Although official sources deny sending any non-paper to Islamabad, Pakistan Foreign Minister Khurshid Mehmood Kasuri, in an interview recently with Karan Thapar for CNN, had disclosed that the Indian Prime Minister did send such a non-paper for consideration of Pakistan. Though he did not reveal details, he claimed that back channel talks on the non-paper were in progress.



The Pakistan English daily, THE NATION, carried the story about Dr. Manmohan Singh’s “ non-paper on its front page on August 7. Headlined “India offered HK autonomy to Pak” [HK being the abbreviation for “Held Kashmir”, Pakistan’s description of Jammu and Kashmir] the Islamabad datelined report says, “Prior to the Mumbai bomb blasts there was a marked progress in the peace process to the extent that New Delhi offered even autonomy for Kashmir through a non-paper to its nuclear rival but the tit-for-tat expulsions of diplomats by both Pakistan and India proved a serious setback to the already stalled dialogue process.”
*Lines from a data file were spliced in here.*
Definition take_commands (env : CoordEnv) (id : string) : CM (list CoordinatorCommand) :=
  do o <- get_operation id ;;
  do d <- mlift (decide_commands (clock_ms env) o) ;;
  match d with
  | (commands, None) => mret commands
  | (commands, Some o') => do! append (append_env env) o' ;; mret commands
  end.

Definition place_result (clock : TRes Z) (o : TradeOperation) (role : LegRole) (r : LegResult)
  : TRes TradeOperation :=
  match role with
  | Dex =>
      ensure! dex_dispatched o else "DEX leg was not dispatched" ;;
      ensure! bool_decide (dex_result o = None) else "DEX result already recorded" ;;
      Ok (set_results o (Some r) (cex_result o) (recovery_results o) (recovery_inflight o))
  | Cex =>
      ensure! cex_dispatched o else "CEX leg was not dispatched" ;;
      ensure! bool_decide (cex_result o = None) else "CEX result already recorded" ;;
      Ok (set_results o (dex_result o) (Some r) (recovery_results o) (recovery_inflight o))
  | RecoveryCex =>
      ensure! recovery_inflight o else "recovery was not dispatched" ;;
      refresh_recovery_retry_deadline clock
        (set_results o (dex_result o) (cex_result o) (recovery_results o ++ [r]) false)
  end.

Definition record_result (env : CoordEnv) (id : string) (role : LegRole) (r : LegResult) : CM unit :=
  do! mlift (validate_leg r) ;;
  do o <- get_operation id ;;
  do! mlift (ensure (negb (terminal (stage o))) "trade is terminal"%string) ;;
  do o' <- mlift (place_result (clock_ms env) o role r) ;;
  append (append_env env) o'.

Definition replace_unknown (slot : option LegResult) (r : LegResult) : TRes (option LegResult) :=
  let? current := or_err slot "trade has no result to reconcile" in
  ensure! bool_decide (leg_status current = Unknown) else "venue result is not unknown" ;;
  Ok (Some r).

Definition replace_last (l : list LegResult) (r : LegResult) : list LegResult :=
  take (length l - 1) l ++ [r].

Definition replace_result (clock : TRes Z) (o : TradeOperation) (role : LegRole) (r : LegResult)
  : TRes TradeOperation :=
  match role with
  | Dex =>
      ensure! negb (bool_decide (leg_status r = Failed)) || dex_failure_proves_zero_exposure r
        else "DEX reconciliation failure does not prove a terminal zero-exposure outcome" ;;
      let? slot := replace_unknown (dex_result o) r in
      Ok (set_results o slot (cex_result o) (recovery_results o) (recovery_inflight o))
  | Cex =>
      let? slot := replace_unknown (cex_result o) r in
      Ok (set_results o (dex_result o) slot (recovery_results o) (recovery_inflight o))
  | RecoveryCex =>
      let? current := or_err (last (recovery_results o)) "trade has no recovery result to reconcile" in
      ensure! bool_decide (leg_status current = Unknown) else "latest recovery result is not unknown" ;;
      refresh_recovery_retry_deadline clock
        (set_results o (dex_result o) (cex_result o) (replace_last (recovery_results o) r)
           (recovery_inflight o))
  end.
A “non-paper” in diplomacy means a proposed agreement or negotiating text circulated or submitted informally for discussion without committing the originating country to the contents. In other worlds, if the UPA Government did submit such a non-paper, to use sub-continental bureaucratese for Gen. Pervez Musharraf’s “kind perusal”, then it remains a substantive proposal made without committing India to honouring it.



THE NATION claimed, “It was days before the Mumbai blasts that Pakistan received a ‘non-paper’ on Kashmir from India containing the proposal of autonomy to Kashmiri people but within its Constitution.” It adds, quoting diplomatic sources in Islamabad, “The proposal on Kashmir’s autonomy calls for the return of the State to its pre-1953 constitutional condition, which means that all its affairs, sans defence, foreign affairs and communications, would be run by the State Government. Nonetheless, the deadly blasts in India’s financial capital changed the whole scenario with the ties between the two countries coming under duress reflected well by the expulsion of each other’s diplomats on Saturday”.



THE NATION further says, “In the non-paper India also offered to reduce more troops in Kashmir in case of end to subversive acts in Kashmir by the militants with the alleged support from elements across the Line of Control. Besides, New Delhi also expressed its willingness to set free the Kashmiri detainees not involved in terrorist acts.”



The paper said the Indian non-paper was in response to President Pervez Musharraf’s proposals with regard to demilitarization, self-governance and joint management of Kashmir to resolve the core issue on permanent basis. Had the July 11 Mumbai bombings not intervened, the ‘non-paper’ would have become the basis of further discussions between India and Pakistan. According to THE NATION, no discussions on the Indian proposals are likely in the months to come but if the peace process is put back on the track, it could become a basis for formal discussions on the Kashmir issue between the neighbours.



Political observers say if it could be true – India’s Prime Minister Manmohan Singh who has been personally steering the so-called peace process with Pakistan and is given to coming up with “out-of-the-box ideas”, has offered to, no matter how informally, radically alter New Delhi’s terms of engagement with Srinagar. More importantly, he has offered to undo more than half-a-century of Jammu and Kashmir’s integration with the rest of the nation which has brought it within the ambit of the Constitution, rendering Article 370 more or less redundant. In other words, to reach a concord on the “core issue” as defined by Pakistan, he is willing to consider, ever so informally, cutting Jammu and Kashmir loose from the Union of India.